I’ve been feeling for a while that the issue of fat safe spaces and fat-centric language needs to be addressed seriously. It seems that those of us who are fat are always having to draw boundaries that privileged people constantly infringe. I appreciate it’s a tricky issue without identity policing, but I also think that not having an open dialogue about this will only hurt us in the long run.
So what do we do? When thin people try and appropriate fat experiences it’s usually for one of the following reasons I find:
1. Genuinely thinking that they are fat due to the media warping their expectations of what people look like. This isn’t their fault, and sympathy must be extended to all who have suffered at the hands of corporate forces’ mass manipulation- but within this we need to find a way to make it clear that fat is NOT just a state of mind. It is an experience that thin people cannot understand due to their privilege, and that their identifying as fat is infringing on our safe spaces and appropriating our experiences, which is not OK.
2. Eating Disorders. I think this is the most sensitive issue to address here. EDs are real disabilities, and, I reckon, the hardest point to address here. How do we stop people from appropriating our experiences when it’s a result of a disability? We don’t want to be triggering assholes, but we also want our terminology and phrases to retain their meaning.

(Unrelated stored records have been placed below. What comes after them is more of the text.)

(** * portable_python/setup_portable_env.py: a model of the provisioning script

    The script is sequential I/O: it creates two directories, asks the
    [platform] module which archive to fetch, downloads and unpacks it,
    rewrites [python310._pth], fetches and runs [get-pip.py], installs the
    requirements and writes two batch files.  The model threads an explicit
    world (the file system, and a chronological record of every call that
    reaches outside the interpreter) through a state-and-exception monad;
    what the script obtains from outside (platform names, the network, the
    contents of archives, the locale's codec, child processes) is supplied
    by an environment record, so that the properties hold for every such
    environment.

    Text and data are modelled by [string].  A file holds what its last
    writer gave it: a download and an unpacked member are kept as the bytes
    served, a text written in text mode is kept as that text.  A text-mode
    read decodes what the file holds with the locale's codec, which may
    refuse it, and turns every line ending into a line feed.  Paths are
    lists of components, as [pathlib] keeps them. *)

From Stdlib Require Import NArith ZArith Ascii String List Bool Lia.
From stdpp Require Import base option gmap strings list.

Local Open Scope string_scope.
Local Open Scope list_scope.

(** ** Python string literals

    The escape processing CPython applies to the body of a non-raw,
    non-bytes string literal, as a one-pass scanner.  Source characters are
    ASCII; the value is a list of code points.  Unrecognised escapes keep
    their backslash.  [\N{...}] needs the Unicode name table and is reported
    as such. *)
Module PyLiteral.

Inductive value :=
| Str (code_points : list N)
| SyntaxError (offset : nat) (reason : string)
| NamedEscape (offset : nat).

Inductive mode :=
| Plain
| Escape
| HexDigits (letter : ascii) (need : nat) (acc : N)
| OctDigits (room : nat) (acc : N).

Definition hex_digit (c : ascii) : option N :=
  let n := N_of_ascii c in
  if (48 <=? n)%N && (n <=? 57)%N then Some (n - 48)%N
  else if (97 <=? n)%N && (n <=? 102)%N then Some (n - 87)%N
  else if (65 <=? n)%N && (n <=? 70)%N then Some (n - 55)%N
  else None.

Definition oct_digit (c : ascii) : option N :=
  let n := N_of_ascii c in
  if (48 <=? n)%N && (n <=? 55)%N then Some (n - 48)%N else None.

Definition truncated (letter : ascii) : string :=
  if Ascii.eqb letter "x" then "truncated \xXX escape"
  else if Ascii.eqb letter "u" then "truncated \uXXXX escape"
  else "truncated \UXXXXXXXX escape".

(** What a character does right after a backslash: a finished escape
    ([inl]) or a new scanner mode ([inr]). *)
Definition after_backslash (c : ascii) : list N + mode :=
  let n := N_of_ascii c in
  if (n =? 10)%N then inl []
  else if Ascii.eqb c "\" then inl [92%N]
  else if Ascii.eqb c "'" then inl [39%N]
  else if (n =? 34)%N then inl [34%N]
  else if Ascii.eqb c "a" then inl [7%N]
  else if Ascii.eqb c "b" then inl [8%N]
  else if Ascii.eqb c "f" then inl [12%N]
  else if Ascii.eqb c "n" then inl [10%N]
  else if Ascii.eqb c "r" then inl [13%N]
  else if Ascii.eqb c "t" then inl [9%N]
  else if Ascii.eqb c "v" then inl [11%N]
  else if Ascii.eqb c "x" then inr (HexDigits c 2 0%N)
  else if Ascii.eqb c "u" then inr (HexDigits c 4 0%N)
  else if Ascii.eqb c "U" then inr (HexDigits c 8 0%N)
  else match oct_digit c with
       | Some d => inr (OctDigits 2 d)
       | None => inl [92%N; n]
       end.

(** [start] is the offset of the backslash that opened the escape being
    read, [pos] the offset of the next character; [out] is the value so
    far, most recent code point first. *)
Fixpoint scan (m : mode) (start pos : nat) (out : list N) (s : list ascii)
  : value :=
  match s with
  | [] =>
      match m with
      | Plain => Str (rev out)
      | Escape => SyntaxError start "unterminated string literal"
      | HexDigits letter _ _ => SyntaxError start (truncated letter)
      | OctDigits _ acc => Str (rev (acc :: out))
      end
  | c :: rest =>
      match m with
      | Plain =>
          if Ascii.eqb c "\" then scan Escape pos (S pos) out rest
          else scan Plain start (S pos) (N_of_ascii c :: out) rest
      | Escape =>
          if Ascii.eqb c "N" then NamedEscape start
          else match after_backslash c with
               | inl cps => scan Plain start (S pos) (rev cps ++ out) rest
               | inr m' => scan m' start (S pos) out rest
               end
      | HexDigits letter need acc =>
          match hex_digit c with
          | None => SyntaxError start (truncated letter)
          | Some d =>
              let acc' := (16 * acc + d)%N in
              match need with
              | S (S need') => scan (HexDigits letter (S need') acc') start (S pos) out rest
              | _ =>
                  if (1114111 <? acc')%N
                  then SyntaxError start "illegal Unicode character"
                  else scan Plain start (S pos) (acc' :: out) rest
              end
          end
      | OctDigits room acc =>
          match oct_digit c, room with
          | Some d, S room' =>
              scan (OctDigits room' (8 * acc + d)%N) start (S pos) out rest
          | _, _ =>
              if Ascii.eqb c "\" then scan Escape pos (S pos) (acc :: out) rest
              else scan Plain start (S pos) (N_of_ascii c :: acc :: out) rest
          end
      end
  end.

Definition eval (body : string) : value :=
  scan Plain 0 0 [] (list_ascii_of_string body).

(** Code points below 256 as characters of a [string]. *)
Fixpoint latin1 (cps : list N) : option string :=
  match cps with
  | [] => Some EmptyString
  | n :: rest =>
      if (n <? 256)%N
      then match latin1 rest with
           | Some s => Some (String (ascii_of_N n) s)
           | None => None
           end
      else None
  end.

End PyLiteral.

(** Line 81: the characters between the quotes of the literal that is
    prepended to the content of [python310._pth]. *)
Definition pth_prefix_literal : string := "..\n..\src\n..\src\utils\n".

(** The value of that literal, when it has one. *)
Definition pth_prefix_value : option string :=
  match PyLiteral.eval pth_prefix_literal with
  | PyLiteral.Str cps => PyLiteral.latin1 cps
  | _ => None
  end.

(** ** Text and paths *)

(** [str.lower] on code points below 256: it moves the ASCII capitals and
    the Latin-1 capitals (all of 192..222 but the multiplication sign) and
    nothing else. *)
Definition lower_char (c : ascii) : ascii :=
  let n := N_of_ascii c in
  if ((65 <=? n) && (n <=? 90))%N then ascii_of_N (n + 32)
  else if ((192 <=? n) && (n <=? 222) && negb (n =? 215))%N then ascii_of_N (n + 32)
  else c.

Fixpoint lower (s : string) : string :=
  match s with
  | EmptyString => EmptyString
  | String c rest => String (lower_char c) (lower rest)
  end.

(** The line feed, written [\n] in the source's literals. *)
Definition nl : string := String (ascii_of_N 10) EmptyString.

(** The carriage return and the line feed. *)
Definition cr : ascii := ascii_of_N 13.
Definition lf : ascii := ascii_of_N 10.

(** What a text-mode read makes of line endings ([newline=None]): a
    carriage return with its line feed, and a carriage return alone, both
    become one line feed. *)
Fixpoint universal_newlines (s : string) : string :=
  match s with
  | EmptyString => EmptyString
  | String c rest =>
      if Ascii.eqb c cr then
        match rest with
        | String c' rest' =>
            if Ascii.eqb c' lf
            then String lf (universal_newlines rest')
            else String lf (universal_newlines rest)
        | EmptyString => String lf EmptyString
        end
      else String c (universal_newlines rest)
  end.

(** A [pathlib.Path] as its [parts]: the anchor first, then one component
    per level. *)
Definition Path : Type := list string.

(** [p / name] for a one-component relative [name]. *)
Definition joinpath (p : Path) (name : string) : Path := p ++ [name].
Infix "//" := joinpath (at level 40, left associativity).

Definition parent (p : Path) : Path := removelast p.

(** [str(p)]: the anchor followed by the components joined by [os.sep]. *)
Definition path_str (sep : string) (p : Path) : string :=
  match p with
  | [] => "."
  | anchor :: rest => anchor +:+ String.concat sep rest
  end.

(** ** The world *)

(** What a path leads to. *)
Inductive Node :=
| File (content : string)
| Dir.

(** The calls that reach outside the interpreter, recorded when they are
    made, whether or not they succeed. *)
Inductive Event :=
| EvPrint (line : string)
| EvPlatform (attribute : string)
| EvMkdir (p : Path)
| EvExists (p : Path)
| EvRead (p : Path)
| EvWrite (p : Path) (content : string)
| EvUrlretrieve (url : string) (filename : Path)
| EvExtractall (zip_path extract_to : Path)
| EvUnlink (p : Path)
| EvRun (argv : list string).

(** The file system, and the calls so far, oldest first. *)
Record World := mkWorld {
  fs : gmap Path Node;
  events : list Event
}.

(** The exceptions the library calls raise; the script catches none. *)
Inductive Exn :=
| FileExistsError (p : Path)
| FileNotFoundError (p : Path)
| IsADirectoryError (p : Path)
| URLError (url : string)
| ContentTooShortError (url : string)
| BadZipFile (p : Path)
| OSError (argv : list string)
| UnicodeDecodeError (p : Path).

(** A call returns a value or raises. *)
Inductive Outcome (A : Type) :=
| Returned (a : A)
| Raised (e : Exn).
Arguments Returned {A} a.
Arguments Raised {A} e.

(** What [urllib.request.urlretrieve] can meet: the whole body, a body
    shorter than the announced length, or no answer at all. *)
Inductive Response :=
| Body (data : string)
| ShortBody (data : string)
| Unreachable.

(** A member of a zip archive: a file with its data, or a directory
    entry. *)
Inductive Entry :=
| FileEntry (data : string)
| DirEntry.

(** Everything the script reads from outside its own text. *)
Record Env := mkEnv {
  platform_system : string;
  platform_machine : string;
  (** [Path(__file__).parent.parent.absolute()] *)
  project_root : Path;
  os_sep : string;
  urlopen : string -> Response;
  (** [zipfile]: the members of an archive in their order, each under the
      relative name it is unpacked to, or nothing when the data is not a
      zip archive *)
  zip_members : string -> option (list (Path * Entry));
  (** a child process: it may fail to start; otherwise it leaves a file
      system and an exit status *)
  run_process : list string -> gmap Path Node -> option (Z * gmap Path Node);
  (** the locale's codec, which a text-mode [open] reads with: the text of
      the data, or nothing when the codec refuses it *)
  decode : string -> option string
}.

(** ** The monad: state and exceptions *)

Definition M (A : Type) : Type := World -> Outcome A * World.

Definition ret {A} (a : A) : M A := fun w => (Returned a, w).

Definition raise {A} (e : Exn) : M A := fun w => (Raised e, w).

Definition bind {A B} (m : M A) (k : A -> M B) : M B :=
  fun w =>
    match m w with
    | (Returned a, w') => k a w'
    | (Raised e, w') => (Raised e, w')
    end.

Declare Scope py_scope.
Delimit Scope py_scope with py.
Notation "x <- c1 ;; c2" := (bind c1 (fun x => c2))
  (at level 100, c1 at next level, right associativity) : py_scope.
Notation "c1 ;; c2" := (bind c1 (fun _ => c2))
  (at level 100, right associativity) : py_scope.
Local Open Scope py_scope.

Definition emit (e : Event) : M unit :=
  fun w => (Returned tt, mkWorld (fs w) (events w ++ [e])).

Definition get_fs : M (gmap Path Node) := fun w => (Returned (fs w), w).

Definition put_fs (f : gmap Path Node) : M unit :=
  fun w => (Returned tt, mkWorld f (events w)).

(** ** Library calls *)

Definition print (line : string) : M unit := emit (EvPrint line).

(** [Path.exists()] *)
Definition path_exists (p : Path) : M bool :=
  emit (EvExists p) ;;
  f <- get_fs ;;
  ret (bool_decide (is_Some (f !! p))).

(** What [os.mkdir] followed by the [exist_ok=True] handler does to the
    file system. *)
Definition fs_mkdir (p : Path) (f : gmap Path Node) : Exn + gmap Path Node :=
  match f !! p with
  | Some Dir => inr f
  | Some (File _) => inl (FileExistsError p)
  | None =>
      match f !! parent p with
      | Some Dir => inr (<[p := Dir]> f)
      | _ => inl (FileNotFoundError p)
      end
  end.

(** Opening for writing, writing [data] and closing. *)
Definition fs_write (p : Path) (data : string) (f : gmap Path Node)
  : Exn + gmap Path Node :=
  match f !! p with
  | Some Dir => inl (IsADirectoryError p)
  | Some (File _) => inr (<[p := File data]> f)
  | None =>
      match f !! parent p with
      | Some Dir => inr (<[p := File data]> f)
      | _ => inl (FileNotFoundError p)
      end
  end.

Definition lift_fs (op : gmap Path Node -> Exn + gmap Path Node) : M unit :=
  f <- get_fs ;;
  match op f with
  | inl e => raise e
  | inr f' => put_fs f'
  end.

(** [Path.mkdir(exist_ok=True)] *)
Definition mkdir_exist_ok (p : Path) : M unit :=
  emit (EvMkdir p) ;; lift_fs (fs_mkdir p).

(** [with open(p, 'w') as f: f.write(data)]: the file is kept as the text
    written. *)
Definition write_text (p : Path) (data : string) : M unit :=
  emit (EvWrite p data) ;; lift_fs (fs_write p data).

(** [with open(p, 'r') as f: f.read()]: the data is decoded, then its
    line endings are translated. *)
Definition read_text (E : Env) (p : Path) : M string :=
  emit (EvRead p) ;;
  f <- get_fs ;;
  match f !! p with
  | Some (File data) =>
      match decode E data with
      | Some text => ret (universal_newlines text)
      | None => raise (UnicodeDecodeError p)
      end
  | Some Dir => raise (IsADirectoryError p)
  | None => raise (FileNotFoundError p)
  end.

3. Attention seeking. We all know this happens. The girl who pulls her top up to expose her perfectly flat stomach and says “Oh, I’m soooooo fat”. This is THE WORST. This type of person is literally just claiming to be like an oppressed person so they can be told No You’re Not Like One Of Those Awful Fatties. I spare no mercy on these types, as this is a damaging, sizist, appropriative action that causes a lot of harm and continues our oppression.

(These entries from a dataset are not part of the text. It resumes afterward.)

(** * resume_tailor_script.py: skill filter, skills table and template filling

    A shallow embedding of the pure parts of [resume_tailor_script.py]
    together with the properties its specification states about them.

    Modelling conventions.
    - A Python [str] is a [string]; a character is a code point below 256
      (Latin-1), which is the range on which [str.lower] acts character by
      character.
    - A Python [dict] is its list of items in insertion order; a dict read
      from JSON has pairwise distinct keys, stated as [NoDup (map fst d)]
      where a property depends on it.
    - A Python [set] of strings is a [gset string].
    - A value produced by [json.loads] is a [json]; operations that Python
      checks dynamically return a [result], whose [Raise] carries the
      exception.
    - Files, the environment, the language model and the JSON decoder are
      explicit arguments of the functions that use them. *)

From Stdlib Require Import ZArith Ascii String List Lia.
From stdpp Require Import gmap strings.

(** ** Python string methods *)

Module PyStr.

(** [str.lower] on one code point below 256: the upper-case letters
    A-Z and the Latin-1 capitals 0xC0-0xDE (0xD7, the multiplication
    sign, apart) move up by 32. *)
Definition lower_char (c : ascii) : ascii :=
  let n := N_of_ascii c in
  if ((65 <=? n) && (n <=? 90) || (192 <=? n) && (n <=? 222) && negb (n =? 215))%N
  then ascii_of_N (n + 32)
  else c.

Fixpoint lower (s : string) : string :=
  match s with
  | EmptyString => EmptyString
  | String c s' => String (lower_char c) (lower s')
  end.

(** [str.isspace] on one code point below 256. *)
Definition isspace (c : ascii) : bool :=
  let n := N_of_ascii c in
  ((9 <=? n) && (n <=? 13) || (28 <=? n) && (n <=? 32) || (n =? 133) || (n =? 160))%N.

Fixpoint lstrip (s : string) : string :=
  match s with
  | EmptyString => EmptyString
  | String c s' => if isspace c then lstrip s' else s
  end.

Fixpoint rstrip (s : string) : string :=
  match s with
  | EmptyString => EmptyString
  | String c s' =>
      match rstrip s' with
      | EmptyString => if isspace c then EmptyString else String c EmptyString
      | r => String c r
      end
  end.

(** [s.strip()] *)
Definition strip (s : string) : string := rstrip (lstrip s).

(** [s.startswith(p)] *)
Fixpoint startswith (p s : string) : bool :=
  match p with
  | EmptyString => true
  | String a p' =>
      match s with
      | EmptyString => false
      | String b s' => if Ascii.eqb a b then startswith p' s' else false
      end
  end.

(** [sub in s] *)
Fixpoint str_in (sub s : string) : bool :=
  startswith sub s ||
  match s with
  | EmptyString => false
  | String _ s' => str_in sub s'
  end.

(** The scan of [s.replace(old, new)] for a non-empty [old]: [skip] counts
    the characters of a match that are still to be passed over. *)
Fixpoint replace_scan (old new : string) (skip : nat) (s : string) : string :=
  match s with
  | EmptyString => EmptyString
  | String c s' =>
      match skip with
      | S k => replace_scan old new k s'
      | O =>
          if startswith old s
          then new +:+ replace_scan old new (String.length old - 1) s'
          else String c (replace_scan old new O s')
      end
  end.

(** With an empty [old], Python puts [new] before every character and at
    the end. *)
Fixpoint interleave (new s : string) : string :=
  match s with
  | EmptyString => new
  | String c s' => new +:+ String c (interleave new s')
  end.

4. “Fat” being used as a synonym for a negative word. An example would be someone who eats a whole tub of ice cream, then if feeling a bit bloated or suger-crashy claims “I feel so fat”. This is, again, a horrible, oppressive act as it equates the word “fat” with a whole bunch of negative words, often when another word would be more appropriate. This is also connected to situations where fat people’s identities and life experiences are denied by those around them (“Oh, but YOU’RE not fat!”) because the fat person they’re talking to isn’t one of the many negative words associated with fat (e.g. unhygienic, lazy, unloved/unlovable).
(There are more here, but I can’t be bothered carrying on)

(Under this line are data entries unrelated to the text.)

(** The result of run [i] of a copier from [old] to [new] in bucket [b],
    the bucket holding [objs]. *)
Definition attempt (env : Env) (objs : gmap (string * string) Stored)
    (b old new : string) (i : nat) : option error :=
  match fault env (CallCopierRun b old new i), objs !! (b, old) with
  | Some e, _ => Some e
  | None, None => Some ErrObjectNotExist
  | None, Some _ => None
  end.

(** What failed runs of such a copier, run [i] first and each followed by
    its pause, leave in the history. *)
Fixpoint failedRuns (b old new : string) (i : nat) (errs : list error) : list Event :=
  match errs with
  | [] => []
  | e :: errs' =>
    Did (CallCopierRun b old new i) (Some e) :: Slept (1 * time.Second)
      :: failedRuns b old new (S i) errs'
  end.

(** The keys a listing of bucket [b] under [prefix] yields, in order. *)
Definition listed (b prefix : string) (w : World) : list string :=
  storage.Name <$> storage.listing b prefix w.

(** The bucket contents once the [keys] of bucket [b] have been deleted, one
    after the other. *)
Definition removeKeys (b : string) (keys : list string)
    (objs : gmap (string * string) Stored) : gmap (string * string) Stored :=
  foldl (fun m k => delete (b, k) m) objs keys.

(** The deletions a history records: bucket, key and result, in order. *)
Definition deletions (h : list Event) : list (string * string * option error) :=
  omap (fun ev => match ev with
                  | Did (CallDelete b k) r => Some (b, k, r)
                  | _ => None
                  end) h.

(** The items an iterator has still to yield. *)
Definition itemsOf (it : storage.ObjectIterator) (w : World) : list storage.ObjectAttrs :=
  match storage.fetched it with
  | Some items => items
  | None => storage.listing (storage.itBucket it) (storage.Prefix (storage.itQuery it)) w
  end.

This “transfat” bullshit seems to be the latest thing that has come at us. How can a person be transfat? Well I’m not actually going to say it’s an outright bullshit concept- some people’s bodies do feel right at a certain size- for example Dawn French said she felt lost and uncomfortable when she lost weight for her wedding, and wished to be fat again, and I do sympathise with that, but be that as it may, a thin person has thin privilege, so claiming to be “transfat” is essentially body-size tourism, wherein they get to talk about how they are that thing, without actuallybeing that thing, and having to suffer all the icky oppression that comes with it.
Basically I just want to talk a bit about how we, as fat people, can define our own experiences and use language that accurately reflects ourselves, as it seems thin people are spending an awful lot of time talking about What Fat Is To Them and How This One Time They Were A Bit Chubby and so on. I want to know what we can do to keep ourselves safe from all this. It seems everytime this conversation comes up it gets derailed by a thin person who accuses all the Mean Fatties of body policing for not letting them into the OMG Deathfat 4 Lyfe Club, and it seems any time we try and criticise anything thin people do to oppress us it turns into a conversation about body policing. I am of course, entirely opposed to any form of body policing, but when are we going to acknowledge that the derails of the privileged are stopping the necessary conversations and therefore liberation of the oppressed?
P.S. I intentionally didn’t comment on the appropriative nature of the ‘trans’ in “transfat” as many trans* people have already said anything I could say better.